The previous 2.4-liter four-cylinder remains standard on the entry-level Touring model (the previous LX is gone and, yes, forgotten) and is mated to a six-speed automatic. Chrysler's new Pentastar V-6, also mated to a six-speed automatic, is optional on the 200 Touring and standard on the 200 Limited. With 283 hp, the V-6-powered 200 can get up and go, but it's easy to overwhelm the front-wheel-drive chassis with that much power: stomp on the accelerator as you're merging onto the freeway, for example, and you might induce enough torque steer that the front of the car bobs and weaves like a small boat in high waves. Once you're settled, the 200 tracks straight and rides smoothly. The steering is quick but dead on-center and not very communicative. The brake pedal offers good modulation and response.

As a convertible, the 200, like its Sebring predecessors, has a lot going for it, starting with the fact that it's roomy and versatile and easily holds four people. Chrysler ditched the Sebring's standard el-cheapo vinyl roof (which was mostly a price leader for rental fleets) but still offers buyers the choice of a traditional fabric roof or a folding metal one. We think it looks better with a genuine ragtop, which is well insulated and without compromise.

Wind management with the top down and the air deflector in place across the rear seats is pretty good, and it's easy to hold a conversation at 75 mph, although there's still plenty of air rushing around behind you. The top's operation is completely automatic, and either top can also be operated remotely via the key fob.
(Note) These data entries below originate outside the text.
(** * ResetPasswordComponent: the password-recovery workflow

    A shallow embedding of
    [src/app/features/unrestricted-features/reset-password/reset-password.component.ts].

    The component is an Angular class: three reactive forms, a handful of
    mutable fields, and methods that post HTTP requests and start or stop
    an rxjs [interval] subscription.  Its collaborators are modelled by
    what the component can see of them:

    - a form control stores its current value and the errors its
      validators reported when that value was set;
    - the HTTP service keeps the requests that have no response yet; a
      response runs the [next] or the [error] callback of its request;
    - the rxjs scheduler keeps the interval subscriptions that were not
      unsubscribed; only those can tick;
    - the snack bar and the router receive messages, recorded in order.

    Strings are JavaScript strings with [String.length] for [.length];
    [remainingTime] is a JavaScript number that only ever holds small
    integers, modelled in [Z]. *)

From Stdlib Require Import Ascii.
From stdpp Require Import base strings gmap list.

#[local] Set Warnings "-clear-no-such-hyp".

(** ** Angular reactive forms *)

(** An error bag: the keys a validator reported; [[]] stands for [null]. *)
Definition ValidationErrors := list string.
Definition ValidatorFn := string → ValidationErrors.

Module Validators.
(** [Validators.required]: fails on the empty input. *)
Definition required : ValidatorFn :=
  λ v, if decide (String.length v = 0) then ["required"] else [].

(** [Validators.minLength(n)]: passes on the empty input, fails on a
    shorter non-empty one. *)
Definition minLength (n : nat) : ValidatorFn :=
  λ v, if decide (String.length v = 0) then []
       else if decide (String.length v < n) then ["minlength"] else [].
End Validators.

Record FormControl := mkControl {
  value : string;
  errors : ValidationErrors
}.

(** [control.invalid] *)
Definition control_invalid (c : FormControl) : bool :=
  bool_decide (errors c ≠ []).

(** [new FormControl(v, validators)] and [control.setValue(v)] both run the
    control's validators on the new value. *)
Definition setValue (validators : list ValidatorFn) (v : string) : FormControl :=
  {| value := v; errors := concat ((λ f, f v) <$> validators) |}.

(** The validator library the component imports from
    [service/utility/validator]; [matchPasswordValidator] receives the
    current value of the sibling control it is given by name. *)
Record ValidatorLib := {
  emailValidator : ValidatorFn;
  passwordValidator : ValidatorFn;
  matchPasswordValidator : string → ValidatorFn
}.

(** ** The component *)

Record EmailForm := { email : FormControl }.
Record OtpForm := { otp : FormControl }.
Record ResetPasswordForm := {
  password : FormControl;
  confirmPassword : FormControl
}.

(** [form.invalid]: some control of the group is invalid. *)
Definition emailForm_invalid (f : EmailForm) : bool := control_invalid (email f).
Definition otpForm_invalid (f : OtpForm) : bool := control_invalid (otp f).
Definition resetPasswordForm_invalid (f : ResetPasswordForm) : bool :=
  control_invalid (password f) || control_invalid (confirmPassword f).

Record Component := mkComponent {
  emailForm : EmailForm;
  otpForm : OtpForm;
  resetPasswordForm : ResetPasswordForm;
  isOtpSent : bool;
  isOtpVerified : bool;
  otpTimer : Z;
  remainingTime : Z;
  resendOtpDisabled : bool;
  otpSubscription : option nat;      (* [Subscription | null] *)
  passwordVisible : bool;
  confirmPasswordVisible : bool;
  isLoadingOtp : bool
}.

(** Requests of [ResetPasswordService]. *)
Inductive Request :=
| SendOtp (email : string)
| VerifyOtp (email otp : string)
| ResetPassword (email newPassword confirmPassword : string).

(** Calls on the snack bar and the router. *)
Inductive Effect :=
| SnackBarOpen (message action : string) (duration : Z)
| RouterNavigate (path : string).

(** The component together with its collaborators. *)
Record World := mkWorld {
  this : Component;
  subscriptions : gset nat;          (* interval subscriptions still subscribed *)
  nextSubscription : nat;
  inFlight : gmap nat Request;       (* requests without a response yet *)
  nextRequest : nat;
  effects : list Effect              (* oldest first *)
}.

(** *** Field assignment *)

Definition upd (f : Component → Component) (w : World) : World :=
  mkWorld (f (this w)) (subscriptions w) (nextSubscription w)
          (inFlight w) (nextRequest w) (effects w).

Definition set_emailForm (x : EmailForm) (c : Component) : Component :=
  mkComponent x (otpForm c) (resetPasswordForm c) (isOtpSent c)
    (isOtpVerified c) (otpTimer c) (remainingTime c) (resendOtpDisabled c)
    (otpSubscription c) (passwordVisible c) (confirmPasswordVisible c)
    (isLoadingOtp c).
Definition set_otpForm (x : OtpForm) (c : Component) : Component :=
  mkComponent (emailForm c) x (resetPasswordForm c) (isOtpSent c)
    (isOtpVerified c) (otpTimer c) (remainingTime c) (resendOtpDisabled c)
    (otpSubscription c) (passwordVisible c) (confirmPasswordVisible c)
    (isLoadingOtp c).
Definition set_resetPasswordForm (x : ResetPasswordForm) (c : Component) : Component :=
  mkComponent (emailForm c) (otpForm c) x (isOtpSent c)
    (isOtpVerified c) (otpTimer c) (remainingTime c) (resendOtpDisabled c)
    (otpSubscription c) (passwordVisible c) (confirmPasswordVisible c)
    (isLoadingOtp c).
Definition set_isOtpSent (x : bool) (c : Component) : Component :=
  mkComponent (emailForm c) (otpForm c) (resetPasswordForm c) x
    (isOtpVerified c) (otpTimer c) (remainingTime c) (resendOtpDisabled c)
    (otpSubscription c) (passwordVisible c) (confirmPasswordVisible c)
    (isLoadingOtp c).
Definition set_isOtpVerified (x : bool) (c : Component) : Component :=
  mkComponent (emailForm c) (otpForm c) (resetPasswordForm c) (isOtpSent c)
    x (otpTimer c) (remainingTime c) (resendOtpDisabled c)
    (otpSubscription c) (passwordVisible c) (confirmPasswordVisible c)
    (isLoadingOtp c).
Definition set_remainingTime (x : Z) (c : Component) : Component :=
  mkComponent (emailForm c) (otpForm c) (resetPasswordForm c) (isOtpSent c)
    (isOtpVerified c) (otpTimer c) x (resendOtpDisabled c)
    (otpSubscription c) (passwordVisible c) (confirmPasswordVisible c)
    (isLoadingOtp c).
Definition set_resendOtpDisabled (x : bool) (c : Component) : Component :=
  mkComponent (emailForm c) (otpForm c) (resetPasswordForm c) (isOtpSent c)
    (isOtpVerified c) (otpTimer c) (remainingTime c) x
    (otpSubscription c) (passwordVisible c) (confirmPasswordVisible c)
    (isLoadingOtp c).
Definition set_otpSubscription (x : option nat) (c : Component) : Component :=
  mkComponent (emailForm c) (otpForm c) (resetPasswordForm c) (isOtpSent c)
    (isOtpVerified c) (otpTimer c) (remainingTime c) (resendOtpDisabled c)
    x (passwordVisible c) (confirmPasswordVisible c)
    (isLoadingOtp c).
Definition set_passwordVisible (x : bool) (c : Component) : Component :=
  mkComponent (emailForm c) (otpForm c) (resetPasswordForm c) (isOtpSent c)
    (isOtpVerified c) (otpTimer c) (remainingTime c) (resendOtpDisabled c)
    (otpSubscription c) x (confirmPasswordVisible c)
    (isLoadingOtp c).
Definition set_confirmPasswordVisible (x : bool) (c : Component) : Component :=
  mkComponent (emailForm c) (otpForm c) (resetPasswordForm c) (isOtpSent c)
    (isOtpVerified c) (otpTimer c) (remainingTime c) (resendOtpDisabled c)
    (otpSubscription c) (passwordVisible c) x
    (isLoadingOtp c).
Definition set_isLoadingOtp (x : bool) (c : Component) : Component :=
  mkComponent (emailForm c) (otpForm c) (resetPasswordForm c) (isOtpSent c)
    (isOtpVerified c) (otpTimer c) (remainingTime c) (resendOtpDisabled c)
    (otpSubscription c) (passwordVisible c) (confirmPasswordVisible c)
    x.

(** *** Collaborators *)

(** A method body is a command on the world; [c1 ;; c2] runs [c1] first. *)
Definition Cmd := World → World.
Definition seq (c1 c2 : Cmd) : Cmd := λ w, c2 (c1 w).
Notation "c1 ;; c2" := (seq c1 c2) (at level 100, c2 at level 200, right associativity).

(** [this.snackBar.open(message, action, { duration })] *)
Definition snackBar_open (message action : string) (duration : Z) : Cmd :=
  λ w, mkWorld (this w) (subscriptions w) (nextSubscription w)
         (inFlight w) (nextRequest w)
         (effects w ++ [SnackBarOpen message action duration]).

(** [this.router.navigate([path])] *)
Definition router_navigate (path : string) : Cmd :=
  λ w, mkWorld (this w) (subscriptions w) (nextSubscription w)
         (inFlight w) (nextRequest w) (effects w ++ [RouterNavigate path]).
(** * Process launcher: shutdown protocol and readiness wait

    A shallow embedding of [src/server/processLauncher.ts].

    The module is event driven: Node delivers serialized callbacks (child
    exit, stream lines, timers, host signals) and every handler runs to
    completion, followed by the promise reactions it made ready.  Each
    handler is embedded as a function on an explicit state record holding
    the closure variables of the source; the environment's choices (which
    event comes next, exit codes, whether a directory can be removed) are
    the inputs.  Every observable call the source makes (logger, the
    caller's callbacks, signals sent, directory removals, promise
    settlements) is appended to a trace, so that ordering claims are
    statements about that trace. *)

From stdpp Require Import gmap strings list pretty.

(** ** JavaScript values shared by both exported functions *)

(** An [Error] object, as far as the source looks at it: [name] tells a
    [TimeoutError] from a plain [Error], [message] is what is printed. *)
Record Error := { name : string; message : string }.

Global Instance Error_eq_dec : EqDecision Error.
Proof. solve_decision. Defined.

(** [new Error(msg)] *)
Definition new_Error (msg : string) : Error := {| name := "Error"; message := msg |}.
(** A rendered line of such a sale starts with the substituted name. *)
Definition shows_unknown (sale : pyval) (line : string) : Prop :=
  forall d, sale = PDict d -> unknown_product d = true ->
            String.prefix "- Unknown (" line = true.

Definition all_dicts (l : list pyval) : bool := forallb is_dict l.

(** Sales that are dictionaries with the given currency fields absent or
    finite numbers. *)
Definition sale_ok (money : list string) (sale : pyval) : bool :=
  match sale with
  | PDict d => forallb (money_field d) money
  | _ => false
  end.

(** The text each tool puts in front of the remote error message. *)
Definition failure_prefix (op : operation) : string :=
  match op with
  | AddProduct _ _ _ _ _ _ _ _ _ => "Failed to add product: "
  | UpdateProduct _ _ _ _ _ _ _ _ _ _ => "Failed to update product: "
  | UpdateInventory _ _ _ => "Failed to update inventory: "
  | SearchProducts _ _ _ => "Search failed: "
  | ListProducts _ _ => "Failed to list products: "
  | GetProduct _ => "Product not found: "
  | DeleteProduct _ => "Failed to delete product: "
  | RecordSale _ _ _ => "Failed to record sale: "
  | GetSalesHistory _ _ _ _ => "Failed to get sales history: "
  | GetRecentSales _ => "Failed to get sales: "
  | GetInventorySummary => "Failed to get summary: "
  | ViewAnalytics _ => "Failed to get analytics: "
  | GetProfitStats _ => "Failed to get profit stats: "
  | GetMonthlyProfits _ => "Failed to get monthly profits: "
  | GetTopProducts _ _ _ => "Failed to get top products: "
  | GetLowStockAlerts _ => "Failed to get alerts: "
  | GetSalesTrends _ => "Failed to get trends: "
  end.
End TrackPipeline.

(** ** What the further properties speak about *)

Module MoreProps.

Import GoTime GoJSON Reports Props.

(** Every parameter in the order [values] treats it: its key, whether it is
    encoded, and the value it is encoded with. *)
Definition valueTable (p : StandardRequestParameters)
  : list (string * (bool * string)) :=
  [ ("user_agent", (true, UserAgent p));
    ("workspace_id", (true, WorkSpaceId p));
    ("since", (negb (IsZero (Since p)), FormatDate (Since p)));
    ("until", (negb (IsZero (Until p)), FormatDate (Until p)));
    ("billable", (nonEmpty (Billable p), Billable p));
    ("client_ids", (nonEmpty (ClientIds p), ClientIds p));
    ("project_ids", (nonEmpty (ProjectIds p), ProjectIds p));
    ("user_ids", (nonEmpty (UserIds p), UserIds p));
    ("members_of_group_ids",
     (nonEmpty (MembersOfGroupIds p), MembersOfGroupIds p));
    ("or_members_of_group_ids",
     (nonEmpty (OrMembersOfGroupIds p), OrMembersOfGroupIds p));
    ("tag_ids", (nonEmpty (TagIds p), TagIds p));
    ("task_ids", (nonEmpty (TaskIds p), TaskIds p));
    ("time_entry_ids", (nonEmpty (TimeEntryIds p), TimeEntryIds p));
    ("description", (nonEmpty (Description p), Description p));
    ("without_description", (WithoutDescription p, "true"));
    ("order_field", (nonEmpty (OrderField p), OrderField p));
    ("order_desc", (OrderDesc p, "on"));
    ("distinct_rates", (DistinctRates p, "on"));
    ("rounding", (Rounding p, "on"));
    ("display_hours", (nonEmpty (DisplayHours p), DisplayHours p)) ].

(** The entry of a key in a table. *)
Fixpoint assoc {A : Type} (key : string) (table : list (string * A))
  : option A :=
  match table with
  | [] => None
  | (k, a) :: rest => if String.eqb k key then Some a else assoc key rest
  end.

(** What a key holds according to the table: the one value of an encoded
    parameter, nothing otherwise. *)
Definition tableValues (p : StandardRequestParameters) (key : string)
  : option (list string) :=
  match assoc key (valueTable p) with
  | Some (true, v) => Some [v]
  | _ => None
  end.

(** The number of optional parameters that are non-zero. *)
Definition nonZeroCount (p : StandardRequestParameters) : nat :=
  list_sum
    (map (fun kb : string * bool => Nat.b2n (snd kb)) (optionalFields p)).



(** A network whose answers do not depend on the requests sent before. *)
Definition memoryless (network : GoHTTP.Network) : Prop :=
  forall h before before' req,
    network h before req = network h before' req.

(** A transport that fails on every request. *)
Definition refusing : GoHTTP.Network :=
  fun _ _ _ => (None, Some (transportError "connection refused")).




(** No member of the object is named [error], in whatever case. *)
Definition noErrorMember (members : list (string * json)) : Prop :=
  Forall (fun kv => GoURL.ToLower (fst kv) <> "error") members.

(** A request helper that fails on every request, for any request body and
    output. *)
Definition failingHelper (B T : Type) (U : Unmarshal T)
  (ctx : option GoHTTP.Context) (path : string) (reqBody : option B)
  (out : T) : M World (T * option error) :=
  ret (out, Some (transportError "connection refused")).

(** An option made by [baseURL] or by [HTTPClient]. *)
Definition standardOption (o : Option) : Prop :=
  (exists rawurl, o = baseURL rawurl) \/ (exists h, o = HTTPClient h).

End MoreProps.

(** * Properties *)

(** ** Auxiliary facts *)


Section ValuesFacts.

Import GoURL.

Lemma is_Some_Add (key value : string) (v : Values) (k : string) :
  is_Some (Add key value v !! k) <-> key = k \/ is_Some (v !! k).
Proof.
  unfold Add. destruct (decide (key = k)) as [->|Hne].
  - rewrite lookup_insert_eq. split; eauto.
  - rewrite lookup_insert_ne by done. split; [eauto | intros [?|?]; done].
Qed.

Lemma is_Some_addIf (c : bool) (key value : string) (v : Values) (k : string) :
  is_Some (Reports.addIf c key value v !! k)
  <-> (key, c) = (k, true) \/ is_Some (v !! k).
Proof.
  unfold Reports.addIf. destruct c.
  - rewrite is_Some_Add. split; intros [H|H]; auto; left; congruence.
  - split; [auto | intros [H|H]; [congruence | done]].
Qed.

(** A key that is added holds the value added last. *)
Lemma Get_Add_fresh (key value : string) (v : Values) :
  v !! key = None -> Get key (Add key value v) = value.
Proof.
  intros H. unfold Get, Add. rewrite lookup_insert_eq, H. reflexivity.
Qed.

End ValuesFacts.

Section DecoderFacts.

Import GoJSON Props Reports.

Lemma sound_init : sound initState.
Proof. intros e [H|H]; discriminate. Qed.

Lemma sound_saveError (value type : string) (d : decodeState) :
  sound d -> sound (saveError (UnmarshalTypeError value type) d).
Proof.
  intros Hd e. unfold saveError.
  destruct (savedError d) as [e0|] eqn:Hs.
  - intros [H|H]; apply Hd; [left; exact H | right; congruence].
  - simpl. intros [H|H]; [apply Hd; left; exact H |].
    injection H as <-. reflexivity.
Qed.

Lemma keepsSound_string : keepsSound (value (T := string)).
Proof.
  intros v out d Hd. destruct v; simpl; auto using sound_saveError.
Qed.

Lemma keepsSound_int : keepsSound (value (T := Z)).
Proof.
  intros v out d Hd. destruct v; simpl; auto using sound_saveError.
  destruct (inInt n); simpl; auto using sound_saveError.
Qed.

Lemma keepsSound_members {T : Type} (fields : list (field T)) :
  Forall (fun f => keepsSound (store f)) fields ->
  forall members out d,
    sound d -> sound (snd (valueMembers fields members out d)).
Proof.
  intros Hfields members.
  induction members as [|[key v] rest IH]; intros out d Hd; simpl; [exact Hd|].
  assert (Hstep :
    sound (snd (match findField fields key with
                | Some f => store f v out d
                | None => (out, d)
                end))).
  { destruct (findField fields key) as [f|] eqn:Hf; [|exact Hd].
    assert (Hin : In f fields).
    { unfold findField in Hf.
      destruct (find _ fields) as [f'|] eqn:Hf1.
      - injection Hf as <-. eapply find_some; eauto.
      - eapply find_some; eauto. }
    rewrite Forall_forall in Hfields.
    apply (Hfields f); [apply list_elem_of_In; exact Hin | exact Hd]. }
  destruct (match findField fields key with
            | Some f => store f v out d
            | None => (out, d)
            end) as [out' d'].
  simpl in Hstep. destruct (stopped d'); [exact Hstep | apply IH; exact Hstep].
Qed.

Lemma keepsSound_struct {T : Type} (name : string) (fields : list (field T)) :
  Forall (fun f => keepsSound (store f)) fields ->
  keepsSound (valueStruct name fields).
Proof.
  intros Hfields v out d Hd.
  destruct v; simpl; auto using sound_saveError.
  apply keepsSound_members; assumption.
Qed.

(** Storing through a field that rebuilds the record keeps what the store
    of the component keeps. *)
Lemma keepsSound_component {T U : Type} `{Unmarshal U} (proj : T -> U)
  (build : U -> T -> T) :
  keepsSound (value (T := U)) ->
  keepsSound
    (fun v o d => let '(x, d') := value v (proj o) d in (build x o, d')).
Proof.
  intros HU v o d Hd. specialize (HU v (proj o) d Hd).
  destruct (value v (proj o) d) as [x d']. exact HU.
Qed.

Lemma keepsSound_ReportsErrorBody : keepsSound (value (T := ReportsErrorBody)).
Proof.
  apply keepsSound_struct. unfold Reports.errFields.
  repeat constructor.
  - apply (keepsSound_component Message
             (fun x o => mkReportsErrorBody x (Tip o) (StatusCode o))
             keepsSound_string).
  - apply (keepsSound_component Tip
             (fun x o => mkReportsErrorBody (Message o) x (StatusCode o))
             keepsSound_string).
  - apply (keepsSound_component StatusCode
             (fun x o => mkReportsErrorBody (Message o) (Tip o) x)
             keepsSound_int).
Qed.

Lemma keepsSound_ReportsError : keepsSound (value (T := ReportsError)).
Proof.
  apply keepsSound_struct. unfold Reports.reportsErrorFields.
  repeat constructor.
  apply (keepsSound_component Err (fun x _ => mkReportsError x)
           keepsSound_ReportsErrorBody).
Qed.

(** The error of decoding a body into a [ReportsError] is an error of
    [encoding/json]. *)
Lemma decodeJSON_ReportsError_error (resp : GoHTTP.Response)
  (out : ReportsError) (e : error) :
  snd (Reports.decodeJSON resp out) = Some e -> isJSONError e = true.
Proof.
  unfold Reports.decodeJSON, GoHTTP.Decode.
  destruct (GoHTTP.RespBody resp) as [v|raw]; simpl.
  - unfold unmarshal.
    pose proof (keepsSound_ReportsError v out initState sound_init) as Hs.
    destruct (value v out initState) as [out' d]. simpl in *.
    intros He. apply Hs.
    destruct (stopped d); [left | right]; exact He.
  - intros He. injection He as <-. reflexivity.
Qed.

End DecoderFacts.

Section PipelineFacts.

Import GoJSON Reports Props.

Variable network : GoHTTP.Network.

(** The test of [checkResponse] is the negation of [is2xx]. *)
Lemma outside_2xx (status : Z) :
  ((status <=? 199)%Z || (300 <=? status)%Z) = negb (is2xx status).
Proof.
  unfold is2xx.
  destruct (Z.leb_spec status 199), (Z.leb_spec 300 status),
    (Z.leb_spec 200 status), (Z.leb_spec status 299); simpl;
    try reflexivity; lia.
Qed.

Lemma checkResponse_response (resp : GoHTTP.Response) :
  checkResponse (Some resp) None
  = Returned (if is2xx (GoHTTP.StatusCode resp)
              then (Some resp, None) else (None, Some (errorOf resp))).
Proof.
  unfold checkResponse, errorOf. rewrite outside_2xx.
  destruct (is2xx (GoHTTP.StatusCode resp)); simpl; [reflexivity |].
  destruct (decodeJSON resp newReportsError) as [re [e|]]; reflexivity.
Qed.


(** [get] when the transport delivers a response. *)
Lemma get_receives {T : Type} `{Unmarshal T} (ctx : option GoHTTP.Context)
  (url : string) (report : T) (w : World) (resp : GoHTTP.Response) :
  receives network w ctx url resp ->
  exists req,
    get network ctx url report w
    = (Returned (if is2xx (GoHTTP.StatusCode resp)
                 then decodeJSON resp report
                 else (report, Some (errorOf resp))),
       mkWorld (self w) (sent w ++ [req])).
Proof.
  intros (ctx' & req & h & -> & Hreq & Hh & Hnet).
  exists req. unfold requestOf in Hreq.
  unfold get, bind, gets, ret.
  destruct (GoHTTP.NewRequest "GET" url) as [req0|err]; [|discriminate].
  injection Hreq as <-.
  unfold Do. rewrite Hh. cbn [fst snd]. rewrite Hnet. cbn [fst snd].
  unfold lift. rewrite checkResponse_response.
  destruct (is2xx (GoHTTP.StatusCode resp)); [|reflexivity].
  destruct (decodeJSON resp report) as [out' [e|]]; reflexivity.
Qed.

(** Whatever [get] is given, it leaves the client as it is and hands at
    most one request to the transport. *)
Lemma get_world {T : Type} `{Unmarshal T} (ctx : option GoHTTP.Context)
  (url : string) (report : T) (w : World) :
  self (snd (get network ctx url report w)) = self w
  /\ (sent (snd (get network ctx url report w)) = sent w
      \/ exists req,
           sent (snd (get network ctx url report w)) = (sent w ++ [req])%list).
Proof.
  unfold get, bind, gets, ret, panic.
  destruct (GoHTTP.NewRequest "GET" url) as [req0|err]; [|simpl; auto].
  destruct ctx as [ctx'|]; [|simpl; auto].
  unfold Do, panic. destruct (httpClient (self w)) as [h|]; [|simpl; auto].
  cbn [fst snd].
  destruct (network h (sent w) _) as [resp err] eqn:Hnet. cbn [fst snd].
  unfold lift.
  destruct (checkResponse resp err) as [[[r|] [e|]]|msg];
    cbn [fst snd self sent];
    try destruct (decodeJSON r report) as [out' [e'|]];
    cbn [fst snd self sent];
    (split; [reflexivity | right; eexists; reflexivity]).
Qed.

End PipelineFacts.

Module Claims.

Import GoTime GoJSON Reports Props ReportsTest.

(** *** C1: which keys the encoder writes *)

(** C1, as amended.  In the parameters [values] encodes, the keys
    [user_agent] and [workspace_id] are always present, whatever their
    fields hold; every other key is present if and only if it is the key of
    an optional field that is non-zero (a string that is not empty, a time
    that is not the zero time, a boolean that is true). *)
Theorem values_keys (p : StandardRequestParameters) (key : string) :
  hasKey p key
  <-> key = "user_agent" \/ key = "workspace_id"
      \/ In (key, true) (optionalFields p).
Proof.
  unfold hasKey, optionalFields, values.
  repeat rewrite is_Some_addIf.
  repeat rewrite is_Some_Add.
  rewrite lookup_empty. simpl In.
  assert (E : is_Some (@None (list string)) <-> False).
  { split; [intros [x Hx]; discriminate | tauto]. }
  assert (H1 : "user_agent" = key <-> key = "user_agent")
    by (split; congruence).
  assert (H2 : "workspace_id" = key <-> key = "workspace_id")
    by (split; congruence).
  rewrite E, H1, H2. tauto.
Qed.

(** C1 as stated fails: for the zero value of the parameters the field
    [UserAgent] is empty, it is listed with [false] among the fields, and
    yet the key [user_agent] is encoded (with the empty string as its
    value). *)
Lemma values_keys_counterexample :
  UserAgent zeroParameters = ""
  /\ In ("user_agent", false) (allFields zeroParameters)
  /\ hasKey zeroParameters "user_agent"
  /\ values zeroParameters !! "user_agent" = Some [""].
Proof.
  split; [reflexivity|]. split; [left; reflexivity|].
  assert (E : values zeroParameters !! "user_agent" = Some [""])
    by (vm_compute; reflexivity).
  split; [unfold hasKey; rewrite E; eauto | exact E].
Qed.

(** *** C2: the branch on the status code *)

(** With a context, an accepted URL and a client whose transport answers,
    [get] receives the answer. *)
Lemma mockServer_receives (status : Z) (body : GoHTTP.Body) :
  receives (mockServer status body) freshWorld (Some GoHTTP.Background)
    detailsURL (GoHTTP.mkResponse status body).
Proof.
  exists GoHTTP.Background. eexists. exists GoHTTP.DefaultClient.
  split; [reflexivity|]. split; [vm_compute; reflexivity|].
  split; reflexivity.
Qed.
The 200's interior is a huge leap forward from the Sebring's cabin, with simple but thoughtful lines, a nicely styled center stack, and higher-quality materials. The interior door panels are well padded and handsomely French-stitched, but the passenger's door of our tester suffered from a piece of vinyl trim that was bubbling, and the rubber molding at the A-pillar was wavy. Chrysler assures us that both these issues are simply pre-production hiccups.